Within the entries below, find the portion that opens with the line containing "match Obj.get o k with" and closes with the line containing "(** What an". Retype that portion exactly and only.

# # #

Definition getState : M State := fun _ s => (Ok s, s).
Definition ask : M World := fun w s => (Ok w, s).
Definition emit (e : Event) : M unit :=
  fun _ s => (Ok tt, mkState (cache s) (cachedSheetTitle s) (trace s ++ [e])%list).
Definition setTitle (t : option string) : M unit :=
  fun _ s => (Ok tt, mkState (cache s) t (trace s)).
Definition setCache (c : Cache) : M unit :=
  fun _ s => (Ok tt, mkState c (cachedSheetTitle s) (trace s)).

(** [await p]: the value of a resolved promise, a throw of a rejected one. *)
Definition await {A} (r : Reply A) : M A :=
  fun _ s => match r with
             | Resolved a => (Ok a, s)
             | Rejected e => (Throw e, s)
             end.

Declare Scope js_scope.
Delimit Scope js_scope with js.
Notation "x <- m ;; k" := (bind m (fun x => k))
  (at level 61, m at next level, right associativity) : js_scope.
Notation "m ;; k" := (bind m (fun _ => k))
  (at level 61, right associativity) : js_scope.
Local Open Scope js_scope.

(** Truthiness of a title that is [null] or a string. *)
Definition titleTruthy (t : option string) : bool :=
  match t with
  | Some s => truthy (VStr s)
  | None => false
  end.

(** [x || null] on a title. *)
Definition orNull (t : option string) : option string :=
  if titleTruthy t then t else None.

Definition getSheetTitle : M (option string) :=
  s <- getState ;;
  if titleTruthy (cachedSheetTitle s) then ret (cachedSheetTitle s)
  else
    w <- ask ;;
    emit SpreadsheetsGet ;;
    title <- await (spreadsheetsGet w) ;;
    setTitle (orNull title) ;;
    s' <- getState ;;
    ret (cachedSheetTitle s').

(** [getAuthClient()] and [google.sheets(...)] only build the client
    object; the two awaited calls are the effects. *)
Definition fetchSheetRows : M (list Row) :=
  sheetTitle <- getSheetTitle ;;
  let range := match sheetTitle with
               | Some t => if titleTruthy sheetTitle then t ++ "!A1:Z" else "A1:Z"
               | None => "A1:Z"
               end in
  w <- ask ;;
  emit (ValuesGet range) ;;
  values <- await (valuesGet w range) ;;
  ret (match values with Some rows => rows | None => [] end).

(** [cache.data && now - cache.fetchedAt < CACHE_TTL_MS] *)
Definition isFresh (c : Cache) (now : Z) : bool :=
  match data c with
  | Some _ => (now - fetchedAt c <? CACHE_TTL_MS)%Z
  | None => false
  end.

(** Lines 78-156: fetch, aggregate, store, return. *)
Definition refresh (now : Z) : M Summary :=
  rows <- fetchSheetRows ;;
  w <- ask ;;
  let summary := summaryOfRows rows (newDate w) in
  setCache (mkCache (Some summary) now) ;;
  ret summary.

Definition buildSummary : M Summary :=
  w <- ask ;;
  let now := dateNow w in
  s <- getState ;;
  match data (cache s) with
  | Some cached =>
      if (now - fetchedAt (cache s) <? CACHE_TTL_MS)%Z then ret cached
      else refresh now
  | None => refresh now
  end.

(** What the handler hands to Express: the status code in force when it
    calls [json] (200 unless [status(500)] was called) and the body.  What
    Express then puts on the wire (it answers a fresh conditional request
    with 304 and no body) is outside [server.js] and is not modelled. *)
Inductive Body : Type :=
| SummaryBody (summary : Summary)
| ErrorBody (error : string).

Record Response : Type := mkResponse { status : Z; body : Body }.

(** [app.get('/api/summary', ...)] *)
Definition apiSummary : M Response :=
  tryCatch
    (summary <- buildSummary ;;
     ret (mkResponse 200 (SummaryBody summary)))
    (fun error =>
       emit (ConsoleError "Failed to load sheet data" error) ;;
       ret (mkResponse 500 (ErrorBody "Failed to load sheet data"))).

(** The requests that reached the spreadsheet service for cell values. *)
Definition isValuesGet (e : Event) : bool :=
  match e with ValuesGet _ => true | _ => false end.
Definition isSpreadsheetsGet (e : Event) : bool :=
  match e with SpreadsheetsGet => true | _ => false end.
Definition fetches (s : State) : nat := List.length (filter isValuesGet (trace s)).
Definition lookups (s : State) : nat := List.length (filter isSpreadsheetsGet (trace s)).

End Server.

(* ================================================================== *)
(** ** Vocabulary of the properties *)
(* ================================================================== *)

Module Spec.
Import JS Server.

(** A string made of white space only. *)
Fixpoint allWhite (s : string) : bool :=
  match s with
  | EmptyString => true
  | String c s' => isWhiteSpace c && allWhite s'
  end.

(** [sum(countries[*].count)] *)
Definition sumCounts (l : list Entry) : Z :=
  fold_right (fun e acc => count e + acc) 0 l.

(** A cell is non-blank when its text [String(cell || '')], trimmed, is
    not empty; a falsy cell ([null], [false], [0]) has the empty text. *)
Definition nonBlank (cell : value) : bool :=
  negb (trim (toString (or cell (VStr ""))) =? "")%string.

(** A qualifying record: at least one non-blank cell, and a non-blank
    [email] or [timestamp] field. *)
Definition qualifies (headers : list string) (row : Row) : bool :=
  existsb nonBlank row
  && (nonBlank (getValue headers row "email")
      || nonBlank (getValue headers row "timestamp")).

(** The named bucket of a raw country cell: none when the normalized
    code is empty or the sentinel. *)
Definition bucketOf (countryRaw : value) : option string :=
  let c := countryOf countryRaw in
  if (c =? "")%string || (c =? "UNKNOWN")%string then None else Some c.

(** The named bucket a data row is counted in, if any. *)
Definition rowBucket (headers : list string) (row : Row) : option string :=
  if qualifies headers row then bucketOf (getValue headers row "ip_country")
  else None.

Definition isBucket (c : string) (b : option string) : bool :=
  match b with
  | Some c' => (c' =? c)%string
  | None => false
  end.

(** How many data rows are counted in the named bucket [c]. *)
Definition rowsIn (headers : list string) (rows : list Row) (c : string) : Z :=
  Z.of_nat (List.length (filter (fun r => isBucket c (rowBucket headers r)) rows)).

(** Non-increasing by count. *)
Definition countDescending (l : list Entry) : Prop :=
  Sorted (fun a b => count a >= count b) l.

(** The value of [o[k] || 0]. *)
Definition getOr0 (o : Obj.t) (k : string) : Z :=
  match Obj.get o k with
  | Some n => n
  | None => 0
  end.

Definition sumValues (o : Obj.t) : Z := sumCounts (map entryOf o).

(** What an iteration does to the accumulators of a qualifying row. *)
Definition counted (headers : list string) (a : Acc) (row : Row) : Acc :=
  mkAcc (acc_total a + 1)
        (if isTruthy (getValue headers row "acepta_marketing")
         then acc_marketingYes a + 1 else acc_marketingYes a)
        (match bucketOf (getValue headers row "ip_country") with
         | None => acc_unknownCount a + 1
         | Some _ => acc_unknownCount a
         end)
        (match bucketOf (getValue headers row "ip_country") with
         | None => acc_countryCounts a
         | Some c => Obj.set (acc_countryCounts a) c (getOr0 (acc_countryCounts a) c + 1)
         end).

(** A summary computed from some fetched range. *)
Definition Produced (summary : Summary) : Prop :=
  exists rows date, summary = summaryOfRows rows date.

(** The states the process goes through: it starts with both caches empty
    and serves one request after the other. *)
Inductive Reachable : State -> Prop :=
| reach_start : Reachable initialState
| reach_request w s : Reachable s -> Reachable (snd (apiSummary w s)).

(** The cache entry exists and is younger than the freshness window. *)
Definition freshAt (s : State) (now : Z) : Prop :=
  exists cached, data (cache s) = Some cached /\ now - fetchedAt (cache s) < 60 * 1000.

End Spec.

(* ================================================================== *)
(** ** A worked range *)
(* ================================================================== *)

Module Scenario.
Import JS Server.

Definition header : Row :=
  [VStr "email"; VStr "timestamp"; VStr "acepta_marketing"; VStr "ip_country"].

Definition record (email timestamp marketing country : string) : Row :=
  [VStr email; VStr timestamp; VStr marketing; VStr country].

(** Two signups from Mexico, a blank separator row, a signup without a
    country. *)
Definition rows : list Row :=
  [ header;
    record "a@x.com" "t1" "true" "MX";
    record "b@x.com" "t2" "no" "MX";
    record "" "" "" "";
    record "c@x.com" "t3" "1" "" ].

(** Codes that differ in case and padding, a short row and a row holding
    a number, a boolean and [null]. *)
Definition ragged : list Row :=
  [ [VStr " Email "; VStr "IP_Country"; VStr "acepta_marketing"];
    [VStr "a@x.com"; VStr " us "];
    [VStr "b@x.com"; VStr "US"; VStr " SI "];
    [VStr "c@x.com"; VStr "us"; VBool true; VNull];
    [VNum 7];
    [];
    [VNull; VStr "mx"; VStr "yes"] ].

(** The service answers with a title and the range [rows]. *)
Definition world (now : Z) (range : list Row) : World :=
  mkWorld now (Resolved (Some "Signups")) (fun _ => Resolved (Some range)) (now + 250).

(** The service refuses the read of cell values. *)
Definition failing (now : Z) : World :=
  mkWorld now (Resolved (Some "Signups")) (fun _ => Rejected "quota exceeded") (now + 250).

(** The service reports no sheet. *)
Definition untitled (now : Z) : World :=
  mkWorld now (Resolved None) (fun _ => Resolved (Some rows)) (now + 250).

End Scenario.

(* ================================================================== *)
(** ** The service account client *)
(* ================================================================== *)

Module Auth.

Definition backslash : ascii := ascii_of_N 92.
Definition lineFeed : ascii := ascii_of_N 10.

# # #

**Exercise result:**
  match Obj.get o k with
  | Some n => n
  | None => 0
  end.

Definition sumValues (o : Obj.t) : Z := sumCounts (map entryOf o).

(** What an iteration does to the accumulators of a qualifying row. *)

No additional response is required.